Transparently share information

Patients often felt they were missing key information about the care they were receiving or learned this information too late to be of value. This included information about a treatments’ side effects and chance of success, non-medical alternatives to treatment, and financial costs. By sharing information as transparently as possible, providers not only inform patients, but build a sense of partnership and trust.

This is especially true of information about financial costs. When provider pay is perceived to be associated with treatment, this can contribute to suspicion about whether that treatment is in the patient’s best interests. Resources such as The Center for Medicare and Medicaid Services’ (CMS) Open Payments program help promote transparency, but most patients are unaware of these tools or are unlikely to access government reporting sites.

This same information may be more helpful distilled into a simple rating and incorporated into popular websites with provider information. Trust could also be gained by actively considering patient ability to pay when prescribing medications or making referrals, such as at community clinics that incorporate sliding scale payment models and financial consultations.

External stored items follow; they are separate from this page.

Fixpoint free_queues (l : list (option msg_q)) (i : nat) : M unit :=
  match l with
  | [] => mret tt
  | Some _ :: l' => _ ← msg_free_queue i; free_queues l' (S i)
  | None :: l' => free_queues l' (S i)
  end.

Definition cng_ipc_free_all : M unit := fun s =>
  if negb (i_tab s) then (tt, s)
  else
    let '(_, s) := free_waiters (i_wait s) 0 s in
    let '(_, s) := free_sets (i_sem s) 0 s in
    free_queues (i_msq s) 0 s.

End Ops.
(* ===== verification/IpcInv.v ===== *)
(** * The registry's invariant (src/src/monitor/ipcreg.c)

    [ipc_wf] is what holds of the tables between two turns of the daemon's
    loop; the lemmas of this file say which writes keep it.  [IpcWf] composes
    them into every operation. *)

From stdpp Require Import base list strings gmap numbers.
From Stdlib Require Import ZArith Lia.
From S2P Require Import Prelude IpcData IpcOps IpcSem.

Open Scope Z_scope.

(** ** Slots *)

Section SlotPredicates.
Context {A : Type}.
Implicit Types (l : list (option A)) (P : A -> Prop) (R : A -> A -> Prop).

Definition has_slot l (k : nat) (x : A) : Prop := l !! k = Some (Some x).

Definition on_slots P l : Prop := forall k x, has_slot l k x -> P x.

(** No two slots are related. *)
Definition uniq R l : Prop :=
  forall i j x y, has_slot l i x -> has_slot l j y -> R x y -> i = j.

Lemma has_slot_write l k o j y :
  has_slot (<[k := o]> l) j y -> (j = k /\ o = Some y) \/ (j <> k /\ has_slot l j y).
Proof.
  unfold has_slot. intros H. destruct (decide (k = j)) as [->|Hne].
  - destruct (decide (j < length l)%nat) as [Hlt|Hge].
    + rewrite list_lookup_insert_eq in H by done. left. split; congruence.
    + rewrite list_insert_ge in H by lia. apply lookup_lt_Some in H. lia.
  - rewrite list_lookup_insert_ne in H by done. auto.
Qed.

Lemma has_slot_here l k x y :
  has_slot l k x -> has_slot (<[k := Some y]> l) k y.
Proof.
  unfold has_slot. intros H. apply lookup_lt_Some in H.
  by rewrite list_lookup_insert_eq.
Qed.

Lemma has_slot_fun l k x y : has_slot l k x -> has_slot l k y -> x = y.
Proof. unfold has_slot. congruence. Qed.

Lemma on_slots_write P l k o :
  on_slots P l -> (forall x, o = Some x -> P x) -> on_slots P (<[k := o]> l).
Proof.
  intros H Ho j y [[-> ->]|[_ Hy]]%has_slot_write; [by apply Ho|by eapply H].
Qed.

Lemma on_slots_impl P (Q : A -> Prop) l :
  on_slots P l -> (forall k x, has_slot l k x -> P x -> Q x) -> on_slots Q l.
Proof. intros H HQ k x Hx. eauto. Qed.

Lemma uniq_clear R l k : uniq R l -> uniq R (<[k := None]> l).
Proof.
  intros H i j x y [[_ ?]|[_ Hi]]%has_slot_write [[_ ?]|[_ Hj]]%has_slot_write;
    naive_solver.
Qed.
(** ** Ids, removal, death and deadlines *)

(** Semget makes a new set whenever a slot is free: the id search never
    fails there, the id is positive and was in use by no set, and the set it
    names holds the asked number of zero semaphores under the caller's
    identity. *)
Theorem semget_creates (E : env) (q : cng_breq) (s : ipc) (Hwf : ipc_wf s)
    (Htab : i_tab s = true) (Hmem : i_mem s = [])
    (Hslot : (count_used (i_sem s) < SEM_SET_MAX)%nat)
    (Hn : 0 < rq_size q <= CNG_SEMMSL) (Hpriv : rq_key q = 0) :
  let '(id, s') := sem_do_get E q s in
  0 < id /\ sem_find s id = None /\
  exists k x, sem_find s' id = Some (k, x) /\ ss_nsems x = Z.to_nat (rq_size q) /\
    ss_val x = replicate (Z.to_nat (rq_size q)) 0 /\
    ss_mode x = Z.land (rq_arg q) 511 /\
    ss_uid x = rq_uid q /\ ss_cuid x = rq_uid q /\ ss_cpid x = rq_pid q.
Proof.
  pose proof (wf_tabs s Hwf) as Ht. rewrite Htab in Ht. destruct Ht as (Hl & _).
  destruct (proj1 (find_free_count (i_sem s))) as [slot Hfree]; [lia|].
  pose proof (wf_sem_get E q s Hwf ltac:(lia)) as Hwf'. unfold sem_do_get in *.
  rewrite Hpriv in *. cbn [Z.eqb negb] in *.
  rewrite (proj2 (Z.eqb_neq _ _)), (proj2 (Z.ltb_ge _ _)) in * by lia. cbn [orb] in *.
  rewrite Hfree in *. pose proof (sem_alloc_id_ok s Hwf) as Ha.
  destruct (sem_alloc_id s) as [id s1]. destruct Ha as (Hs1 & _ & Hid & Hfresh).
  assert (Hmem1 : i_mem s1 = []) by (rewrite Hs1; done).
  unfold arena_alloc in *. rewrite Hmem1 in *. cbn iota in Hwf' |- *.
  rewrite Hmem1 in *. destruct Hid as [Hpos Hmax].
  rewrite (proj2 (Z.ltb_ge id 0)) in * by lia. cbn [negb andb snd] in *.
  split; [done|]. split.
  - destruct (sem_find s id) as [[k x]|] eqn:Ef; [|done].
    apply sem_find_Some in Ef as [Hk <-]. by destruct (Hfresh k x Hk).
  - apply find_free_Some in Hfree. apply lookup_lt_Some in Hfree as Hlt.
    match goal with |- context [put_sem _ ?x _] => exists slot, x;
      split; [|by repeat split]; change id with (ss_semid x) at 2 end.
    apply sem_find_slot; [exact Hwf'|]. unfold has_slot. simpl.
    rewrite Hs1. simpl. by rewrite list_lookup_insert_eq.
Qed.

Lemma semget_creates_witness :
  exists s', sem_do_get env0 (BReq REQ_SEMGET 0 2 0 438 9 1000 1000 0 0 0 0 0 0 (-1)) s_get
             = (2, s') /\ (exists k x, sem_find s' 2 = Some (k, x) /\ ss_val x = [0; 0]).
Proof.
  set (q := BReq REQ_SEMGET 0 2 0 438 9 1000 1000 0 0 0 0 0 0 (-1)).
  destruct (sem_do_get env0 q s_get) as [id s'] eqn:Eg.
  pose proof (semget_creates env0 q s_get (proj1 (reachable_ok [] _ s_get_reachable))) as H.
  rewrite Eg in H. destruct H as (_ & _ & k & x & Hf & _ & Hv & _);
    try (vm_compute; reflexivity).
  - apply Nat.ltb_lt. vm_compute. reflexivity.
  - vm_compute. split; [reflexivity|discriminate].
  - assert (Hid : (sem_do_get env0 q s_get).1 = 2) by (vm_compute; reflexivity).
    rewrite Eg in Hid. simpl in Hid. subst id. exists s'. split; [reflexivity|].
    exists k, x. split; [exact Hf|exact Hv].
Defined.

(** IPC_RMID by a set's owner takes the whole set: the id names nothing,
    no undo row refers to it, nobody is parked on it, everybody who was parked
    on it has been answered EIDRM (and their connection closed), and every
    other waiter is where it was. *)
Theorem semctl_rmid (E : env) (q : cng_breq) (r : cng_bresp) (s : ipc) (k : nat)
    (x : sem_set) (Hwf : ipc_wf s) (Hfind : sem_find s (rq_id q) = Some (k, x))
    (Harg : rq_arg q = CNG_IPC_RMID)
    (Hown : rq_uid q = 0) :
  let '((z, r'), s') := sem_do_ctl E q r s in
  z = 0 /\ sem_find s' (rq_id q) = None /\
  on_slots (fun u => u_semid u <> rq_id q) (i_undo s') /\
  i_wait s' = kill (on_object (rq_id q) true) (i_wait s) /\
  i_out s' = i_out s ++
    concat (map (walked (on_object (rq_id q) true)
                   (replies E (resp_ret (- EIDRM) resp0) [])) (i_wait s)).
Proof.
  pose proof (sem_find_Some _ _ _ _ Hfind) as [Hk Hid].
  unfold sem_do_ctl. rewrite Harg. cbn [Z.eqb andb orb]. rewrite Hfind.
  destruct (wf_reclaim_set E s x Hwf) as [Hwf1 Hkeep].
  pose proof (reclaim_set_rest E x s) as (_ & _ & Hw1 & _ & _ & _ & _ & Ho1).
  destruct (sem_reclaim_set E x s) as [[] s1]. simpl in Hwf1, Hkeep, Hw1, Ho1.
  destruct (Hkeep k x Hk) as (x1 & Hk1 & (Hid1 & _)). pose proof Hk1 as Hk1'.
  unfold has_slot in Hk1'. rewrite Hk1'. unfold ipc_owner. rewrite Hown.
  cbn [Z.eqb negb orb]. change (0 =? CNG_IPC_STAT) with false.
  change (0 =? BROKER_SEMNSEMS) with false. change (0 =? CNG_IPC_SET) with false.
  cbn iota. rewrite Hid1, Hid.
  destruct (waiters_eidrm_spec E (rq_id q) true s1 Hwf1)
    as (Hwf2 & Hw2 & (Ht2 & Hs2 & Hu2 & _) & Ho2).
  destruct (waiters_eidrm E (rq_id q) true s1) as [[] s2].
  simpl in Hwf2, Hw2, Ht2, Hs2, Hu2, Ho2. unfold sem_free_set, modify.
  rewrite free_rows_kill, Hid1, Hid. cbn beta iota zeta. clear Hfind.
  split; [done|]. split; [|split; [|split]].
  - destruct (sem_find _ _) as [[j y]|] eqn:Ef; [|done].
    apply sem_find_Some in Ef as [Hj Hy]. simpl in Hj.
    apply has_slot_write in Hj as [[_ ?]|[Hne Hj]]; [done|]. rewrite Hs2 in Hj.
    destruct Hne. apply (wf_semids s1 Hwf1 j k y x1 Hj Hk1). unfold same_semid. congruence.
  - intros j u. simpl. intros [_ Hu]%has_slot_kill. by bprop.
  - simpl. by rewrite Hw2, Hw1.
  - simpl. by rewrite Ho2, Ho1, Hw1.
Qed.

Lemma semctl_rmid_witness :
  exists r' s', sem_do_ctl env0 (BReq REQ_SEMCTL 0 0 1 CNG_IPC_RMID 9 0 0 0 0 0 0 0 0 (-1))
    resp0 s_get = ((0, r'), s') /\ sem_find s' 1 = None.
Proof.
  set (q := BReq REQ_SEMCTL 0 0 1 CNG_IPC_RMID 9 0 0 0 0 0 0 0 0 (-1)).
  destruct (sem_find s_get 1) as [[k x]|] eqn:Ef; [|vm_compute in Ef; discriminate].
  pose proof (semctl_rmid env0 q resp0 s_get k x
    (proj1 (reachable_ok [] _ s_get_reachable)) Ef eq_refl eq_refl) as H.
  destruct (sem_do_ctl env0 q resp0 s_get) as [[z r'] s']. destruct H as (-> & Hf & _).
  exists r', s'. split; [reflexivity|exact Hf].
Defined.

(** When a process is found dead, what it owed a set is paid: each
    semaphore moves by its adjustment, held within 0 and SEMVMX, the row is
    gone, and the set is otherwise the one it was. *)
Theorem undo_repaid (E : env) (s : ipc) (i : nat) (u : sem_undo) (Hwf : ipc_wf s)
    (Hi : has_slot (i_undo s) i u) :
  exists k x x', has_slot (i_sem s) k x /\ ss_semid x = u_semid u /\ same_set x x' /\
  (forall n, at0 (ss_val x') n = clamp (at0 (ss_val x) n + at0 (u_adj u) n)) /\
  let s' := (sem_undo_apply E i u s).2 in
  i_sem s' = <[k := Some x']> (i_sem s) /\ i_undo s' = <[i := None]> (i_undo s) /\
  i_nundo s' = i_nundo s - 1 /\ keeps_rest s s'.
Proof.
  destruct (sem_undo_apply_spec E s i u Hwf Hi)
    as (k & x & x' & Hk & Hid & Hsame & _ & Hat & ->).
  exists k, x, x'. by repeat split; try apply Hsame.
Qed.

Definition q_up : cng_breq := BReq REQ_SEMOP 0 0 1 1 7 0 0 0 0 0 0 0 0 (-1).
Definition sops_up : list cng_sembuf := [Sembuf 2 4 CNG_SEM_UNDO].
Definition s_up : ipc := run_turn (turn_of q_up (PSops sops_up)) s_get.

Lemma s_up_reachable : reachable [] s_up.
Proof.
  apply (ReachTurn [] s_get (turn_of q_up (PSops sops_up))).
  - apply s_get_reachable.
  - split; [simpl; lia|]. simpl. unfold op_ok. repeat (constructor; [simpl; lia|]).
    constructor.
  - vm_compute. reflexivity.
  - vm_compute. reflexivity.
Qed.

Invite shared decision making

Many lower-income patients felt their attempts to engage with their health care were dismissed or seen as a challenge to the provider’s authority — and that medical decisions were made for them rather than with them or by them. Our participants expressed a strong desire for shared decision making, and indicated they were more likely to be adherent to shared treatment decisions. Providers can collaborate with patients towards a care plan that both engages patients and respects their preferences. The Affordable Care Act calls for greater use of shared decision making in health care, but relatively little progress has been made. A national certifying system could help standardize patient decision aids, and CMS reimbursements could be tied to appropriate use of these tools.

These actions may seem small or incidental to the vital medical care that patients seek, but to many patients, they are the difference in whether that patient will seek out medical care when they need it most. The Right Place, Right Time project will continue to release recommendations for improving health information for vulnerable patients and building positive patient-provider relationships.